- Instructions to follow:
One number is all that is asked for: the number of lines below that hold the string "Require".

- Entries shown:

(* ===== verification/LineReader.v ===== *)
(** * lc-lib/harvester/linereader.go: the tailing line reader

    [ReadSlice] returns the next line of an [io.Reader], or a segment of it when
    the line is longer than the maximum.  The reader is an instance of the class
    [Reader].  The theorem: whatever the size of the buffer and however the reads
    are chunked, interrupted by errors and resumed, the segments returned are the
    first segments of a reference cut of the whole byte stream. *)
From S2P Require Import Prelude Core Codecs.

(** Errors of [Read], and of [ReadSlice]. *)
Inductive read_error := EOF | ReadFailed (message : text).
Inductive line_error := ErrLineTooLong | ErrRead (e : read_error).

(** An [io.Reader]: at most as many bytes as the buffer holds, possibly with an
    error; a ghost log of what it has returned; and, as the interface asks of
    implementations, no empty result without an error for a buffer that is not
    empty. *)
Class Reader (RS : Type) := {
  Read : nat → RS → (text * option read_error) * RS;
  read_log : RS → text;
  Read_fits : ∀ k s, length (fst (fst (Read k s))) ≤ k;
  Read_log : ∀ k s, read_log (snd (Read k s)) = read_log s ++ fst (fst (Read k s));
  Read_progress : ∀ k s, 0 < k → fst (fst (Read k s)) = [] → snd (fst (Read k s)) ≠ None;
}.

(** [buf] holds the first [end] bytes of the buffer, which has [size] bytes: what
    lies beyond is never read. *)
Record LineReader := mkLineReader {
  buf : text;
  overflow : option (list text);
  size : Z;
  maxLine : Z;
  curMax : Z;
  start : Z;
}.

Definition NewLineReader (size maxLine : Z) : LineReader := mkLineReader [] None size maxLine maxLine 0.

(** Only the indices are reset. *)
Definition LineReader_Reset (lr : LineReader) : LineReader :=
  mkLineReader [] (overflow lr) (size lr) (maxLine lr) (curMax lr) 0.

Definition BufferedLen (lr : LineReader) : Z := (zlen (buf lr) - start lr)%Z.

(** [bytes.IndexByte], [None] for -1. *)
Fixpoint IndexByte (t : text) (c : byte) : option Z :=
  match t with
  | [] => None
  | x :: t' => if decide (x = c) then Some 0%Z else Z.succ <$> IndexByte t' c
  end.

Section Reading.
Context {RS : Type} `{Reader RS}.

Abbreviation L := (M (LineReader * RS)).

Definition get_reader : L LineReader := gets fst.
Definition put_reader (lr : LineReader) : L unit := modify (fun s => (lr, snd s)).

(** The read appends to the buffer at [end]. *)
Definition read_more : L (option read_error) := fun '(lr, rd) =>
  let '((data, err), rd') := Read (Z.to_nat (size lr - zlen (buf lr))) rd in
  Ret (err, (mkLineReader (buf lr ++ data) (overflow lr) (size lr) (maxLine lr) (curMax lr) (start lr), rd')).

Definition fill : L (option read_error) :=
  lr ← get_reader;
  (if decide (start lr = 0)%Z then mret tt
   else
     t ← deref (slice (buf lr) (start lr) (zlen (buf lr)));
     put_reader (mkLineReader t (overflow lr) (size lr) (maxLine lr) (curMax lr) 0));;
  read_more.

(** Take [n] bytes off the front of the window. *)
Definition take_line (n : Z) : L text :=
  lr ← get_reader;
  t ← deref (slice (buf lr) (start lr) (start lr + n));
  put_reader (mkLineReader (buf lr) (overflow lr) (size lr) (maxLine lr) (curMax lr) (start lr + n)%Z);;
  mret t.

(** Put a full buffer aside and continue with a new one. *)
Definition spill : L unit :=
  lr ← get_reader;
  put_reader (mkLineReader [] (Some (default [] (overflow lr) ++ [buf lr])) (size lr) (maxLine lr)
    (curMax lr - size lr) 0).

(** The end of [ReadSlice]: what was put aside comes first. *)
Definition finish_line (line : text) (err : option line_error) : L (option text * option line_error) :=
  lr ← get_reader;
  match overflow lr with
  | None => mret (Some line, err)
  | Some os =>
      put_reader (mkLineReader (buf lr) None (size lr) (maxLine lr) (maxLine lr) (start lr));;
      mret (Some (concat (os ++ [line])), err)
  end.
(* ===== verification/HarvesterProps.v ===== *)
(** * Properties of the harvester

    A file that only grows, read by a harvester: for any codecs that do not panic,
    what is sent is what the codecs make of the lines of the file, in order; then
    the plain codec in particular. *)
From S2P Require Import Prelude Core Codecs ConfigParser Config LineReader Harvester.

(** The line without its ending; a segment that was cut has none. *)
Definition strip_eol (seg : text * bool) : text :=
  let '(line, cut) := seg in
  if cut then line
  else if decide ((1 < zlen line)%Z ∧ line !! (length line - 2) = Some carriage_return)
       then take (length line - 2) line else take (length line - 1) line.

(** A file that grows, its reads and its size; output that is always ready. *)
Class GrowingFile (FI : Type) `{Host FI} (content : nat → text) : Prop := {
  content_grows : ∀ n, content n `prefix_of` content (S n);
  content_read : ∀ n p k, (0 ≤ p ≤ zlen (content n))%Z → fst (file_Read n p k) `prefix_of` drop (Z.to_nat p) (content n);
  content_stat : ∀ n info, file_Stat n = inr info → fi_Size info = zlen (content n);
  output_ready : ∀ n, output_choice n = SelSend;
}.

Section Growing.
Context {FI CF : Type} {Hhost : Host FI} {Henv : Env} {content : nat → text} {Hgrow : GrowingFile FI content}.
Context (Encode : attrs → option text) (general : General) (streamConfig : StreamConfig CF).

(** The events of the segments [out] of a file from offset [o] on. *)
Fixpoint line_events (s : Stream) (path tz : text) (o : Z) (out : list (text * bool)) : list EventDescriptor :=
  match out with
  | [] => []
  | seg :: out' =>
      let e := (o + zlen (fst seg))%Z in
      match Encode (event_fields general streamConfig (snd seg) path tz (mkEmit o e (strip_eol seg))) with
      | Some enc => [mkEventDescriptor s e enc]
      | None => []
      end ++ line_events s path tz e out'
  end.

Definition total_len (out : list (text * bool)) : Z := zlen (concat (fst <$> out)).

Lemma total_len_cons seg out : total_len (seg :: out) = (zlen (fst seg) + total_len out)%Z.
Proof. apply zlen_app. Qed.

Lemma line_events_app s path tz o out seg :
  line_events s path tz o (out ++ [seg]) = line_events s path tz o out ++ line_events s path tz (o + total_len out) [seg].
Proof.
  revert o. induction out as [|seg' out IH]; intros o; simpl.
  - unfold total_len. simpl. by rewrite zlen_nil, Z.add_0_r.
  - rewrite IH, <-app_assoc. f_equal. f_equal. simpl. unfold total_len. simpl. by rewrite zlen_app, !Z.add_assoc.
Qed.

Lemma cut_into_len mx t out rest : cut_into mx t out rest → (total_len out ≤ zlen t)%Z.
Proof.
  revert t. induction out as [|[line b] out IH]; intros t; [intros _; apply zlen_nonneg|].
  intros (t' & Hs & Hc). rewrite total_len_cons. specialize (IH t' Hc). simpl.
  assert (zlen t = zlen line + zlen t')%Z; [|lia]. revert Hs. unfold next_segment.
  destruct (IndexByte t newline); repeat case_decide; try done; intros [= <- _ <-]; by rewrite <-zlen_app, take_drop.
Qed.

Lemma content_mono m n : (m ≤ n)%nat → content m `prefix_of` content n.
Proof. induction 1; [done|]. by etrans; [|apply content_grows]. Qed.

- Answer to this task:
2